The Summerfolk by Doris Burn is an excellent summer story that is out of print and not too cheap to find unfortunately. Because of my deep love for Doris Burn, I splurged the $11 on this used title and am happy to own it now. But when I bought it, I knew nothing about its contents. There were no reviews that really gave me any idea of what I’d be purchasing so I really took a leap of faith this time (knowing I had a solid foundation with all her other art, plus the story line of Andrew Henry’s Meadow). So here today, is a brief review with pictures (I obviously didn’t try very hard to take good shadow-less photos; but you get the idea). This is a story about friendship and dispelling prejudices and adventure of the best kind.

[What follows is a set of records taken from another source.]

(** * GPS ingest gateway: the per-connection protocol engine

    A shallow embedding of the two read handlers of the repository:
    - [Framed]: the handler of [src/unnamed/part_000], which frames the TCP
      byte stream itself (login frame, AVL preamble and length) and calls the
      third-party decoder on complete frames;
    - [Delegated]: the handler of [src/index.js], which hands the whole
      buffer to the third-party decoder and derives the frame size afterwards.

    The decoder [ProtocolParser] (package complete-teltonika-parser) is not
    part of the repository: the handlers are modelled over an arbitrary
    decoder, a [Section] variable. *)

From Stdlib Require Import ZArith List String Ascii Bool Lia.
From Stdlib.Strings Require Import Byte.
From stdpp Require Import base option list gmap strings.

Local Open Scope Z_scope.

(** ** JavaScript values that occur in decoded records *)

(** Numbers are carried as integers (timestamps, speed, I/O values;
    coordinates in the unit the decoder reports them); [JNaN] is the one
    non-integer number the handlers can produce ([new Date(undefined)]).
    [JDate t] is a [Date] object with time value [t] ([None]: invalid). *)
Inductive JsVal : Type :=
  | JUndefined
  | JNull
  | JBool (b : bool)
  | JNum (n : Z)
  | JNaN
  | JDate (t : option Z).

#[global] Instance JsVal_eq_dec : EqDecision JsVal.
Proof. solve_decision. Defined.

(** [ToBoolean]: objects are truthy; [0], [NaN], [null], [undefined] and
    [false] are falsy. *)
Definition truthy (v : JsVal) : bool :=
  match v with
  | JUndefined | JNull | JNaN => false
  | JBool b => b
  | JNum n => negb (n =? 0)
  | JDate _ => true
  end.

(** [a || b] *)
Definition js_or (a b : JsVal) : JsVal := if truthy a then a else b.

(** [v === n] for a number literal [n] *)
Definition strict_eq_num (v : JsVal) (n : Z) : bool :=
  match v with
  | JNum m => m =? n
  | _ => false
  end.

(** [TimeClip] of ECMAScript: time values beyond 8.64e15 ms are invalid. *)
Definition TimeClip (n : Z) : JsVal :=
  if Z.abs n <=? 8640000000000000 then JNum n else JNaN.

(** [new Date(v).getTime()] for the values above: a [Date] argument gives
    its own time value, any other argument is converted to a number. *)
Definition Date_getTime (v : JsVal) : JsVal :=
  match v with
  | JDate (Some t) => JNum t
  | JDate None => JNaN
  | JNum n => TimeClip n
  | JNaN => JNaN
  | JUndefined => JNaN
  | JNull => JNum 0
  | JBool b => JNum (if b then 1 else 0)
  end.
(** The calls that make the pacing of [run]: STEP and TASK delays and
    the steps themselves. *)
Definition is_pacing (e : Event) : bool :=
  match e with
  | EvApplyDelay c => String.eqb c "STEP" || String.eqb c "TASK"
  | EvStep _ _ => true
  | _ => false
  end.

Fixpoint pacing (t : list Event) : list Event :=
  match t with
  | [] => []
  | e :: t' => if is_pacing e then e :: pacing t' else pacing t'
  end.

(** The pacing of one full turn of the loop. *)
Definition turn_pacing (max_steps : Z) (step_number : nat) : list Event :=
  EvApplyDelay "STEP"
    :: (if Nat.eqb step_number 0 then [EvApplyDelay "TASK"] else [])
    ++ [EvStep step_number max_steps].

(** The calls that make the pacing of [multi_act]: delays and calls of
    the base [multi_act], without what the latter returned. *)
Inductive ActCall :=
| DelayCall (delay_type : string)
| SuperCall (actions : list ActionModel) (check : bool).

Fixpoint act_calls (t : list Event) : list ActCall :=
  match t with
  | [] => []
  | EvApplyDelay c :: t' => DelayCall c :: act_calls t'
  | EvSuperMultiAct a c _ :: t' => SuperCall a c :: act_calls t'
  | _ :: t' => act_calls t'
  end.

(** The calls [multi_act] is meant to make for a list of actions: the
    first action alone, then a delay and one action for each other one. *)
Definition delayed_call (check : bool) (a : ActionModel) : list ActCall :=
  [DelayCall "ACTION"; SuperCall [a] check].

Definition paced_calls (check : bool) (actions : list ActionModel) : list ActCall :=
  match actions with
  | [] => []
  | first :: rest => SuperCall [first] check :: flat_map (delayed_call check) rest
  end.

Fixpoint count_delays (l : list ActCall) : nat :=
  match l with
  | [] => 0%nat
  | DelayCall _ :: l' => S (count_delays l')
  | SuperCall _ _ :: l' => count_delays l'
  end.

(** What the calls of the base [multi_act] returned, in order. *)
Fixpoint act_results (t : list Event) : list ActionResult :=
  match t with
  | [] => []
  | EvSuperMultiAct _ _ (Ok r) :: t' => r ++ act_results t'
  | _ :: t' => act_results t'
  end.

(** Log records and sleeps: the events that are no call into the agent. *)
Definition quiet_event (e : Event) : bool :=
  match e with
  | EvLog _ _ | EvSleep _ => true
  | _ => false
  end.

Definition all_quiet (t : list Event) : Prop :=
  Forall (fun e => quiet_event e = true) t.

Definition no_pacing (t : list Event) : Prop :=
  Forall (fun e => is_pacing e = false) t.

Fixpoint count_steps (t : list Event) : nat :=
  match t with
  | [] => 0%nat
  | EvStep _ _ :: t' => S (count_steps t')
  | _ :: t' => count_steps t'
  end.

(** What the calls of [_validate_output] gave, in order. *)
Fixpoint validations (t : list Event) : list (Res bool) :=
  match t with
  | [] => []
  | EvValidateOutput valid :: t' => valid :: validations t'
  | _ :: t' => validations t'
  end.

(** The calls that make the outline of a turn: the hooks around the
    pacing. *)
Definition is_outline (e : Event) : bool :=
  match e with
  | EvOnStepStart | EvOnStepEnd => true
  | _ => is_pacing e
  end.

Fixpoint outline (t : list Event) : list Event :=
  match t with
  | [] => []
  | e :: t' => if is_outline e then e :: outline t' else outline t'
  end.

(** The event of a hook, when there is one. *)
Definition hook_events {A} (hook : option A) (ev : Event) : list Event :=
  match hook with
  | Some _ => [ev]
  | None => []
  end.

(** ** A scripted base agent *)

(** A stand-in for the builtin [float] on the literals of the examples:
    an optional sign, then [nan], [inf] or digits with at most one point
    and an optional exponent.  The digits are read as a whole number,
    scaled by a power of ten and rounded to the nearest binary64 number;
    for up to 15 digits and 22 decimal places both operands of the
    division are exact, so the result is the one [float] gives. *)
Definition digit_of (c : ascii) : option Z :=
  let n := Z.of_nat (nat_of_ascii c) in
  if (48 <=? n) && (n <=? 57) then Some (n - 48) else None.
Lemma leb_total (x y : float) :
  PrimFloat.is_nan x = false -> PrimFloat.is_nan y = false ->
  PrimFloat.leb x y = false -> PrimFloat.leb y x = true.
Proof.
  rewrite !is_nan_spec, !leb_spec. intros Hx Hy H.
  apply SFleb_key; try assumption.
  destruct (key_le_total (order_key (Prim2SF x)) (order_key (Prim2SF y)))
    as [K|K]; [|assumption].
  apply SFleb_key in K; try assumption. congruence.
Qed.

Lemma SFltb_key (x y : spec_float) :
  x <> S754_nan -> y <> S754_nan ->
  (SFltb x y = true <-> key_lt (order_key x) (order_key y)).
Proof.
  intros Hx Hy. unfold SFltb.
  destruct x as [sx|sx| |sx mx ex], y as [sy|sy| |sy my ey];
    try congruence; try destruct sx; try destruct sy; simpl;
    try (split; [intros _; lia|reflexivity]);
    try (split; [discriminate|intros H; exfalso; lia]).
  - destruct (Z.compare_spec ex ey) as [E|E|E]; simpl;
      try (split; [intros _; lia|reflexivity]);
      try (split; [discriminate|intros H; exfalso; lia]).
    subst. change (Pos.compare_cont Eq mx my) with (Pos.compare mx my).
    destruct (Pos.compare_spec mx my) as [E'|E'|E']; simpl;
      try (split; [intros _; lia|reflexivity]);
      try (split; [discriminate|intros H; exfalso; lia]).
  - destruct (Z.compare_spec ex ey) as [E|E|E]; simpl;
      try (split; [intros _; lia|reflexivity]);
      try (split; [discriminate|intros H; exfalso; lia]).
    subst. change (Pos.compare_cont Eq mx my) with (Pos.compare mx my).
    destruct (Pos.compare_spec mx my) as [E'|E'|E']; simpl;
      try (split; [intros _; lia|reflexivity]);
      try (split; [discriminate|intros H; exfalso; lia]).
Qed.
Definition transfer_batch_to_device (batch : value) (dev : device)
  : M St value :=
  apply_to_collection (OneType "Tensor") (to dev) [] [] batch.
End ApplyFunc.

(** ** The built-in classes

    A concrete [classes] for programs made of Python's built-in collections,
    [collections.OrderedDict], [collections.defaultdict], [torch.Tensor] and
    the named tuples the program declares. *)

Module Python.

(** How a class answers a call. *)
Inductive new_kind : Type :=
| NewDict                              (* dict(mapping) *)
| NewDefaultDict                       (* defaultdict(default_factory, mapping) *)
| NewList                              (* list(iterable) *)
| NewTuple                             (* tuple(iterable) *)
| NewNamedTuple (fields : list string) (* one positional argument per field *)
| NewRange                             (* range(stop), range(start, stop) *)
| NewOther.                            (* not a collection class *)

Record class_decl : Type := Class {
  bases : list cls;   (* every class it is a subclass of, itself left out *)
  new : new_kind
}.

Definition program : Type := list (cls * class_decl).
(** * Voice assistant client: PCM codec, playback scheduler, capture gate,
      tool dispatcher and session orchestrator.

    A shallow embedding of [src/utils/audioUtils.ts],
    [src/utils/audioManager.ts], [src/utils/tools.ts] and of the session
    handlers of the [App] component, with the properties of the
    specification stated and settled against it.

    Conventions.
    - JS numbers that carry audio samples or times are modelled by exact
      rationals ([Q]).  Every finite [Float32Array] element is a rational,
      and on samples in [-1,1] the codec's multiplications by [0x7FFF] and
      [0x8000] and the division by [32768] are exact in binary64, so the
      codec model is exact; for times and for the noise gate the model is
      the exact-arithmetic reading of the source expressions.
    - A binary string (all code units below 256) is a [string]; Rocq's
      [ascii] is exactly one such code unit.
    - Promise-returning code is modelled in a state-and-exception monad over
      a [World] with a virtual clock in milliseconds. *)

From Stdlib Require Import Ascii String.
From Stdlib Require Import Reals Qreals R_sqrt Lra.
From Stdlib Require Import DecimalString.
From Stdlib Require Import ZArith QArith Qabs Qround Qminmax Lia Lqa Bool List.
Import ListNotations.
Lemma mount_run_master (ops : list objid_op) : forall (m0 : kmem) (x : Z),
  0 <= OBJID_CACHE_BULK < 2 ^ 20 ->
  counter_ok m0 -> 0 <= master_id (mount m0) -> entries_carry_master m0 ->
  x ∈ fst (mount_run m0 ops) ->
  x mod HAMMER_MAX_MASTERS = master_id (mount m0).
Proof.
  induction ops as [| op ops IH]; intros m0 x Hbulk Hok H0 Hcarry.
  - simpl. intros Hx. inversion Hx.
  - destruct op as [dip | dip |]; simpl.
    + destruct (hammer_alloc_objid m0 dip) as [[t m1] | | |] eqn:Hcall;
        try (intros Hx; inversion Hx; fail).
      destruct (hammer_alloc_objid_counter m0 m1 dip t Hbulk Hok Hcall)
        as (Hok1 & _ & Hms & Hc).
      destruct (Hc H0 Hcarry) as [Ht Hcarry1].
      specialize (IH m1 x Hbulk Hok1 ltac:(lia) Hcarry1).
      destruct (mount_run m1 ops) as [ids r]. simpl in *. intros Hx.
      apply elem_of_cons in Hx as [-> | Hx]; [assumption |].
      rewrite <- Hms. auto.
    + destruct (hammer_clear_objid m0 dip) as [m1 | | |] eqn:Hcall;
        try (intros Hx; inversion Hx; fail).
      destruct (hammer_clear_objid_counter m0 m1 dip Hcall) as (Hnt & Hms & Hc).
      intros Hx. rewrite <- Hms. apply (IH m1 x); trivial.
      * unfold counter_ok in *. rewrite Hnt, Hms. assumption.
      * lia.
      * auto.
    + destruct (hammer_alloc_tid (mount m0) 1) as [[t hmp] | | |] eqn:Hcall;
        try (intros Hx; inversion Hx; fail).
      destruct (alloc_tid_op_counter m0 hmp t Hok Hcall) as (Hok1 & _ & Hms & Ht).
      specialize (IH (mkKmem hmp (ocache m0) (icache m0) (brk m0)) x Hbulk Hok1).
      destruct (mount_run _ ops) as [ids r]. simpl in *. intros Hx.
      apply elem_of_cons in Hx as [-> | Hx]; [auto |].
      rewrite <- Hms. apply IH; trivial; [lia |].
      intros p e He. simpl in *. rewrite Hms. by apply (Hcarry p).
Qed.
Lemma collected_family_fails_with_key_error_witness :
  KeyError "stm32zz" ≠ IndexError ∧ KeyError "stm32zz" ≠ ValueError
  ∧ (CRATE_DOC_FEATURES !! lower "stm32zz" = None
     ∧ KeyError "stm32zz" = KeyError (lower "stm32zz")
     ∨ is_Some (CRATE_DOC_FEATURES !! lower "stm32zz")
       ∧ sample_table !! "stm32zz" = None
       ∧ KeyError "stm32zz" = KeyError "stm32zz").
Proof.
  apply (collected_family_fails_with_key_error sample_table
           ["devices/stm32f103.yaml"; "devices/stm32zz01.yaml"]
           "stm32zz" ["stm32zz01"] (KeyError "stm32zz")).
  - vm_compute. right. left.
  - vm_compute. reflexivity.
Defined.

(** *** How the run ends *)

(** X11: what a run that ends with status zero needs: two words on the
    command line, a reference table that loads, a line from the operator,
    and for every collected family its lowercased prefix among the keys
    of [CRATE_DOC_FEATURES] and its prefix, as spelled, among the keys of
    the reference table.  The two conditions on the families are those
    under which every family renders, and no weaker ones are; whether the
    run then ends with status zero rests with the file system, which has
    to make the directories and take the files. *)
Theorem exit_zero_requires (w : world) :
  (exits_zero (run w).2 = true →
   ∃ prog dir tbl text,
     argv w = [prog; dir]
     ∧ table_file w = inr tbl
     ∧ operator w = Line text
     ∧ ∀ family collected,
         (family, collected) ∈ collect (glob_yaml dir (listing w)) →
         is_Some (CRATE_DOC_FEATURES !! lower family)
         ∧ is_Some (tbl !! family)
         ∧ renders tbl (family, collected))
  ∧ (∀ dir tbl,
       Forall (renders tbl) (collect (glob_yaml dir (listing w))) ↔
       ∀ family collected,
         (family, collected) ∈ collect (glob_yaml dir (listing w)) →
         is_Some (CRATE_DOC_FEATURES !! lower family)
         ∧ is_Some (tbl !! family)).
Proof.
  split.
  - unfold run.
    destruct (argv w) as [|prog [|dir [|x l]]] eqn:Hargv; try discriminate.
    unfold main.
    destruct (table_file w) as [e|tbl] eqn:Ht; [discriminate|].
    destruct (operator w) as [text| |] eqn:Ho; try discriminate.
    destruct (process tbl _) as [evs r] eqn:Hp.
    destruct r as [e|[]]; [discriminate|]. intros _.
    exists prog, dir, tbl, text. split_and!; try reflexivity.
    intros f c Hin.
    assert ((process tbl (collect (glob_yaml dir (listing w)))).2 = inr tt)
      as Hok by by rewrite Hp.
    apply process_ok_inv in Hok. rewrite Forall_forall in Hok.
    pose proof (Hok _ Hin) as Hr.
    destruct (proj1 (collected_renders_iff tbl _ f c Hin) Hr) as [H1 H2].
    done.
  - intros dir tbl. rewrite Forall_forall. split.
    + intros Hall f c Hin.
      exact (proj1 (collected_renders_iff tbl _ f c Hin) (Hall (f, c) Hin)).
    + intros Hall [f c] Hin.
      exact (proj2 (collected_renders_iff tbl _ f c Hin) (Hall f c Hin)).
Qed.

Lemma exit_zero_requires_witness :
  ∃ prog dir tbl text,
    argv world_one_file = [prog; dir]
    ∧ table_file world_one_file = inr tbl
    ∧ operator world_one_file = Line text
    ∧ ∀ family collected,
        (family, collected) ∈ collect (glob_yaml dir (listing world_one_file)) →
        is_Some (CRATE_DOC_FEATURES !! lower family)
        ∧ is_Some (tbl !! family)
        ∧ renders tbl (family, collected).
Proof.
  apply (proj1 (exit_zero_requires world_one_file)).
  vm_compute. reflexivity.
Defined.

(** X12: the script reaches its [sys.exit(1)] exactly when the command
    line has the name of the program and not exactly one word after it; it
    then prints the line of usage, which names the program, and does
    nothing else: the directory is not read, the table is not loaded, the
    operator is not asked.  A run that an exception ends is no such run,
    whatever status the interpreter gives the process. *)
Theorem usage_error_iff (w : world) :
  ((run w).2 = Exit 1 ↔
   ∃ prog rest, argv w = prog :: rest ∧ length rest ≠ 1%nat)
  ∧ (∀ prog rest, argv w = prog :: rest → length rest ≠ 1%nat →
       run w = ([EPrint ("Usage: " +:+ prog +:+ " <yaml directory>")], Exit 1)).
Proof.
  split.
  - split.
    + unfold run.
      destruct (argv w) as [|prog [|dir [|x l]]] eqn:Hargv; cbn [snd].
      * discriminate.
      * intros _. by exists prog, [].
      * destruct (main dir w) as [evs [e|u]]; discriminate.
      * intros _. by exists prog, (dir :: x :: l).
    + intros (prog & rest & Hargv & Hlen). unfold run. rewrite Hargv.
      destruct rest as [|dir [|x l]]; [done| |done]. by destruct Hlen.
  - intros prog rest Hargv Hlen. unfold run. rewrite Hargv.
    destruct rest as [|dir [|x l]]; [done| |done]. by destruct Hlen.
Qed.

Lemma usage_error_iff_witness :
  run (World [PROG] None (inr sample_table) Interrupt)
  = ([EPrint ("Usage: " +:+ PROG +:+ " <yaml directory>")], Exit 1).
Proof.
  apply (proj2 (usage_error_iff (World [PROG] None (inr sample_table) Interrupt))
           PROG []).
  - reflexivity.
  - discriminate.
Defined.

(** X13: the reference table is loaded before anything is shown.  The
    operator is asked exactly in the runs that have two words on the
    command line and a table that loads, whatever the directory holds; a
    table that does not load ends the run with its exception and without
    an event. *)
Theorem prompt_iff_table_loaded (w : world) :
  (EInput ENTER_TO_CONTINUE ∈ (run w).1 ↔
   ∃ prog dir tbl, argv w = [prog; dir] ∧ table_file w = inr tbl)
  ∧ (∀ prog dir e, argv w = [prog; dir] → table_file w = inl e →
       run w = ([], Uncaught e)).
Proof.
  split.
  - split.
    + unfold run.
      destruct (argv w) as [|prog [|dir [|x l]]] eqn:Hargv; cbn [fst].
      * intros H. by apply elem_of_nil in H.
      * intros [H|H]%elem_of_cons; [discriminate H|by apply elem_of_nil in H].
      * unfold main. destruct (table_file w) as [e|tbl] eqn:Ht.
        { intros H. by apply elem_of_nil in H. }
        intros _. by exists prog, dir, tbl.
      * intros [H|H]%elem_of_cons; [discriminate H|by apply elem_of_nil in H].
    + intros (prog & dir & tbl & Hargv & Ht).
      rewrite (run_main w prog dir Hargv). unfold main. rewrite Ht.
      destruct (operator w).
      * destruct (process tbl _) as [evs r]. cbn [fst].
        apply elem_of_app. left. unfold shown. set_solver.
      * cbn [fst]. unfold shown. set_solver.
      * cbn [fst]. unfold shown. set_solver.
  - intros prog dir e Hargv Ht.
    rewrite (run_main w prog dir Hargv). unfold main. by rewrite Ht.
Qed.

Lemma prompt_iff_table_loaded_witness :
  run (World [PROG; "devices"] (Some ["stm32f103.yaml"])
         (inl TableLoadError) (Line EmptyString))
  = ([], Uncaught TableLoadError).
Proof.
  apply (proj2 (prompt_iff_table_loaded
                  (World [PROG; "devices"] (Some ["stm32f103.yaml"])
                     (inl TableLoadError) (Line EmptyString)))
           PROG "devices" TableLoadError).
  - reflexivity.
  - reflexivity.
Defined.

(** *** The files of a completed run *)

Lemma sep_split_inj (c c' r r' : string) :
  has_sep c = false → has_sep c' = false →
  c +:+ String "/" r = c' +:+ String "/" r' → c = c'.
Proof.
  revert c'. induction c as [|x c IH]; intros [|x' c'].
  - done.
  - rewrite append_nil_l, append_cons. cbn [has_sep].
    intros _ [Hx _]%orb_false_iff [= <- _]. discriminate Hx.
  - rewrite append_nil_l, append_cons. cbn [has_sep].
    intros [Hx _]%orb_false_iff _ [= -> _]. discriminate Hx.
  - rewrite !append_cons. cbn [has_sep].
    intros [_ Hc]%orb_false_iff [_ Hc']%orb_false_iff [= -> Heq].
    f_equal. by apply IH.
Qed.

Lemma files_after_untouched (fs : gmap string string) (evs : list event)
    (p : string) :
  (∀ c, EWrite p c ∉ evs) → files_after fs evs !! p = fs !! p.
Proof.
  revert fs. induction evs as [|ev evs IH]; intros fs Hno; [done|].
  unfold files_after in *. cbn [foldl]. rewrite IH.
  - destruct ev as [| | |p' c']; try done. cbn [apply_event].
    apply lookup_insert_ne. intros ->. apply (Hno c'). left.
  - intros c Hin. apply (Hno c). by right.
Qed.

(** A family collected from a directory is a name of one to seven
    characters without a separator. *)
Lemma collected_family_is_name (dir : string) (names : list string)
    (family : string) (collected : list string) :
  Forall (λ n, has_sep n = false) names →
  (family, collected) ∈ collect (glob_yaml dir (Some names)) →
  family ≠ EmptyString ∧ has_sep family = false.
Proof.
  intros Hnames Hin.
  pose proof (dict_get_of_elem _ _ _ (collect_NoDup _) Hin) as Hget.
  destruct (dict_get_collect_Some _ _ _ Hget) as [_ Hne].
  destruct collected as [|d rest]; [done|].
  destruct (collected_device_has_file dir names family (d :: rest) d
              Hnames Hget) as (stem & Hv & Hs & _ & ->); [left|].
  rewrite Forall_forall in Hnames. pose proof (Hnames _ Hs) as Hn.
  split; [|by apply has_sep_take].
  destruct stem as [|x stem]; [done|]. by rewrite append_cons.
Qed.

Lemma elem_of_concat {A} (x : A) (ls : list (list A)) :
  x ∈ concat ls → ∃ l, l ∈ ls ∧ x ∈ l.
Proof.
  induction ls as [|l ls IH]; cbn [concat].
  - intros H. by apply elem_of_nil in H.
  - intros [H|H]%elem_of_app.
    + exists l. split; [left|done].
    + destruct (IH H) as (l' & Hl' & Hx). exists l'. split; [by right|done].
Qed.

Lemma writes_concat_written (tbl : table)
    (devices : list (string * list string)) :
  Forall (renders tbl) devices →
  length (writes (concat (written_for tbl <$> devices))) = 4 * length devices.
Proof.
  induction 1 as [|fd devices [a Ha] Hall IH]; [done|].
  rewrite fmap_cons, concat_cons, (written_for_renders tbl fd a Ha).
  unfold writes in *. rewrite omap_app, length_app, IH.
  simpl. lia.
Qed.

Willy Potts (who appears to be about 9-12 years old) and his dad dislike the tourists who visit the beach where they live each summer. They are loud and reckless and an all around disruption to the simple, fisherman’s life Willy and his dad have.
“Thick as sand fleas and twice as pesky,” muttered Joe Potts.
“Summerfolk,” grumbled Willy.
But one day, Willy takes his rundown old boat into the swamp and meets a “summerfolk” who has created an exciting pirate ship raft that wants to pull Willy through the swamp to meet other kids with other strange abodes or boats. They commence to pick up other strange, exciting, kind children with exotic names as Twyla Loo and Cork and Fedderly. They eat and climb trees and tell stories and have a grand old time until it is time for the summerfolk to head home.
As you can imagine, Willy has quite changed his mind by now (still needs to convince his dad of this) and ponders carefully at the end of the story:
“I reckon there’s summerfolk and summerfolk.”